Content starts
(** C8 as stated fails: a 403 whose body is an error page, or the JSON
    value [null], satisfies neither success condition, and [dm] prints
    no permission message for it: it stops on an uncaught exception,
    at line 46 or at line 91, and prints nothing. *)
Lemma C8_counterexample :
  let page := pinned {| resp_status := 403;
                        resp_body := NotJson "<html>403 Forbidden</html>" |} in
  let null := pinned {| resp_status := 403; resp_body := Json JNull |} in
  let run e := main e ["twitter-api.py"; "dm"; "42"; "hi"] world0 in
  (fst (run page) = inr JSONDecodeError /\ w_stdout (snd (run page)) = [])
  /\ (fst (run null) = inr TypeError /\ w_stdout (snd (run null)) = []).
Proof. vm_compute. repeat split; reflexivity. Qed.

(** C8 (amended). When the response to [dm] has status 403 and its body
    is a JSON value on which ["data" in data] is false (an object
    without that key, a list or a string without it), [dm] prints the
    permission report: a line that names the missing permission and a
    line with the details.  A 403 whose body is not such a value gets no
    permission report: when the test is true [dm] reports the message
    as sent; when the test raises (the body is null, a number or a
    boolean) or the body cannot be decoded, [dm] stops on the uncaught
    exception and prints nothing.  For every other failing status [dm]
    prints the one generic line, which is a different report and reads
    differently from its first line on, however values are formatted. *)
Theorem C8_dm_permission_denied
    (e : Env) (recipient_id text : string) (w : World) :
  resp_status (response e) = 403 ->
  match resp_body (response e) with
  | Json data =>
      match py_in "data" data with
      | inl false =>
          outcome (dm e recipient_id text) w (inl tt) (dm_permission_denied data)
      | inl true =>
          exists r ls,
            outcome (dm e recipient_id text) w r
                    ([Lit "✅ DM sent to "; Lit recipient_id] :: ls)
      | inr x => outcome (dm e recipient_id text) w (inr x) []
      end
  | NotJson _ => outcome (dm e recipient_id text) w (inr JSONDecodeError) []
  | NotUtf8 _ => outcome (dm e recipient_id text) w (inr UnicodeDecodeError) []
  end
  /\ forall (e' : Env) (r' t' : string) (data' : json) (w' : World),
       resp_status (response e') <> 201 ->
       resp_status (response e') <> 403 ->
       resp_body (response e') = Json data' ->
       py_in "data" data' = inl false ->
       outcome (dm e' r' t') w' (inl tt)
               (dm_generic_failure (resp_status (response e')) data')
       /\ forall data,
            dm_generic_failure (resp_status (response e')) data'
            <> dm_permission_denied data
            /\ forall fmt,
                 render fmt (hd [] (dm_generic_failure (resp_status (response e')) data'))
                 <> render fmt (hd [] (dm_permission_denied data)).
Proof.
  intros Hs. split.
  - destruct (resp_body (response e)) as [data|raw|raw] eqn:Hbody.
    + destruct (py_in "data" data) as [[|]|x] eqn:Hin.
      * unfold outcome.
        destruct (dm_run e recipient_id text w data Hbody) as (h' & r & ->).
        rewrite Hs, Hin. cbn [Z.eqb Pos.eqb lift].
        erewrite bind_eq by (unfold ret; reflexivity). cbn beta iota.
        erewrite bind_eq
          by (unfold print; cbn [w_heap w_stdout w_sent]; reflexivity).
        erewrite bind_eq by (unfold ret; reflexivity). cbn beta iota.
        match goal with
        | |- context [fst (?k ?w1)] =>
            assert (Hk : appends_stdout k)
              by (apply appends_bind; [apply appends_lift|intros d];
                  apply appends_bind; [apply appends_lift|intros c];
                  apply appends_print);
            destruct (Hk w1) as [ls Hls]; exists (fst (k w1)), ls;
            split; [reflexivity|]; rewrite Hls
        end.
        cbn [w_stdout]. now rewrite <- app_assoc.
      * destruct (dm_failure_run e recipient_id text w data Hbody Hin) as [R1 R2].
        { rewrite Hs. discriminate. }
        rewrite Hs in R2. cbn [Z.eqb Pos.eqb] in R2. split; assumption.
      * unfold outcome.
        destruct (dm_run e recipient_id text w data Hbody) as (h' & r & ->).
        rewrite Hs, Hin. cbn [Z.eqb Pos.eqb lift].
        erewrite bind_raise by (unfold raise; reflexivity).
        split; [reflexivity|]. cbn [snd w_stdout]. now rewrite app_nil_r.
    + apply dm_stops. now rewrite Hbody.
    + apply dm_stops. now rewrite Hbody.
  - intros e' r' t' data' w' H201 H403 Hbody' Hin'.
    destruct (dm_failure_run e' r' t' w' data' Hbody' Hin' H201) as [R1 R2].
    apply Z.eqb_neq in H403 as E. rewrite E in R2.
    split; [split; assumption|].
    intros data. split; [discriminate|].
    intros fmt. now apply dm_first_lines_differ.
Qed.

Lemma C8_dm_permission_denied_witness :
  outcome (dm (pinned {| resp_status := 403;
                         resp_body := Json (JDict [("detail", JStr "Forbidden")]) |})
              "42" "hi")
          world0 (inl tt)
          (dm_permission_denied (JDict [("detail", JStr "Forbidden")])).
Proof.
  refine (proj1 (C8_dm_permission_denied
            (pinned {| resp_status := 403;
                       resp_body := Json (JDict [("detail", JStr "Forbidden")]) |})
            "42" "hi" world0 _)).
  reflexivity.
Defined.

(** *** Computations that never exit *)

Lemma never_exits_ret {A} (a : A) : never_exits (ret a).
Proof. intros w c. discriminate. Qed.

Lemma never_exits_raise {A} (x : exn) :
  (forall c, x <> SystemExit c) -> never_exits (@raise A x).
Proof. intros H w c [= E]. now apply (H c). Qed.

Lemma never_exits_lift {A} (r : A + exn) :
  (forall c, r <> inr (SystemExit c)) -> never_exits (lift r).
Proof. intros H w c. destruct r as [a|x]; [discriminate|]. intros [= ->]. now apply (H c). Qed.

Lemma never_exits_print l : never_exits (print l).
Proof. intros w c. discriminate. Qed.

Lemma wire_error_no_exit method path c :
  wire_error method path <> Some (SystemExit c).
Proof.
  unfold wire_error.
  repeat match goal with
         | |- context [if ?b then _ else _] => destruct b
         end; discriminate.
Qed.

Lemma never_exits_conn_request r : never_exits (conn_request r).
Proof.
  intros w c. unfold conn_request.
  destruct (wire_error (req_method r) (req_path r)) as [x|] eqn:Hwire.
  - cbn [fst]. intros [= ->]. now apply wire_error_no_exit in Hwire.
  - discriminate.
Qed.

Lemma never_exits_new_dict d : never_exits (new_dict d).
Proof. intros w c. discriminate. Qed.

Lemma never_exits_read_dict l : never_exits (read_dict l).
Proof. intros w c. discriminate. Qed.

Lemma never_exits_setitem l k v : never_exits (setitem l k v).
Proof. intros w c. discriminate. Qed.

Lemma never_exits_bind {A B} (m : M A) (k : A -> M B) :
  never_exits m -> (forall a, never_exits (k a)) -> never_exits (bind m k).
Proof.
  intros Hm Hk w c. unfold bind. specialize (Hm w c).
  destruct (m w) as [[a|x] w1]; cbn [fst] in *.
  - apply Hk.
  - intros [= ->]. now apply Hm.
Qed.

Lemma py_in_no_exit k j c : py_in k j <> inr (SystemExit c).
Proof. destruct j; discriminate. Qed.

Lemma py_getitem_no_exit j k c : py_getitem j k <> inr (SystemExit c).
Proof. destruct j; try discriminate. cbn. destruct (jdict_get k d); discriminate. Qed.

Lemma py_get_no_exit j k d c : py_get j k d <> inr (SystemExit c).
Proof. destruct j; discriminate. Qed.

Lemma never_exits_argv argv i : never_exits (argv_at argv i).
Proof.
  unfold argv_at. destruct (nth_error argv i).
  - apply never_exits_ret.
  - apply never_exits_raise. discriminate.
Qed.

Ltac nex :=
  repeat first
    [ apply never_exits_ret | apply never_exits_print
    | apply never_exits_conn_request
    | apply never_exits_new_dict | apply never_exits_read_dict
    | apply never_exits_setitem | apply never_exits_argv
    | apply never_exits_raise; discriminate
    | apply never_exits_lift; intros ?;
      first [apply py_in_no_exit | apply py_getitem_no_exit | apply py_get_no_exit]
    | apply never_exits_bind; [|intros]
    | match goal with
      | |- never_exits (if ?b then _ else _) => destruct b
      | |- never_exits (match ?x with _ => _ end) => destruct x
      end ].

Lemma never_exits_oauth_sign e method url x : never_exits (oauth_sign e method url x).
Proof. unfold oauth_sign, or_empty. nex. Qed.

Lemma never_exits_api_call e method path body :
  never_exits (api_call_json e method path body).
Proof.
  unfold api_call_json, api_call, json_loads.
  apply never_exits_bind; [apply never_exits_oauth_sign|intros].
  nex.
Qed.

Lemma never_exits_dispatch e argv cmd : never_exits (dispatch e argv cmd).
Proof.
  unfold dispatch.
  repeat match goal with
         | |- never_exits (if ?b then _ else _) => destruct b
         end.
  all: repeat (apply never_exits_bind; [apply never_exits_argv|intros]).
  all: unfold tweet, like, retweet, delete, bio, dm, dm_to_conversation,
         report_flag, json_loads.
  all: try (apply never_exits_bind; [apply never_exits_api_call|intros]).
  all: try (apply never_exits_bind; [apply never_exits_new_dict|intros];
            apply never_exits_bind; [apply never_exits_oauth_sign|intros]).
  all: nex.
Qed.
Content ends
◆ Directions
Above are the entries. Copy exactly the part that opens with the line containing "is a JSON value" and closes with the line containing "Theorem C8_dm_permission_denied", and no more.

◆ Result for this exercise
    is a JSON value on which ["data" in data] is false (an object
    without that key, a list or a string without it), [dm] prints the
    permission report: a line that names the missing permission and a
    line with the details.  A 403 whose body is not such a value gets no
    permission report: when the test is true [dm] reports the message
    as sent; when the test raises (the body is null, a number or a
    boolean) or the body cannot be decoded, [dm] stops on the uncaught
    exception and prints nothing.  For every other failing status [dm]
    prints the one generic line, which is a different report and reads
    differently from its first line on, however values are formatted. *)
Theorem C8_dm_permission_denied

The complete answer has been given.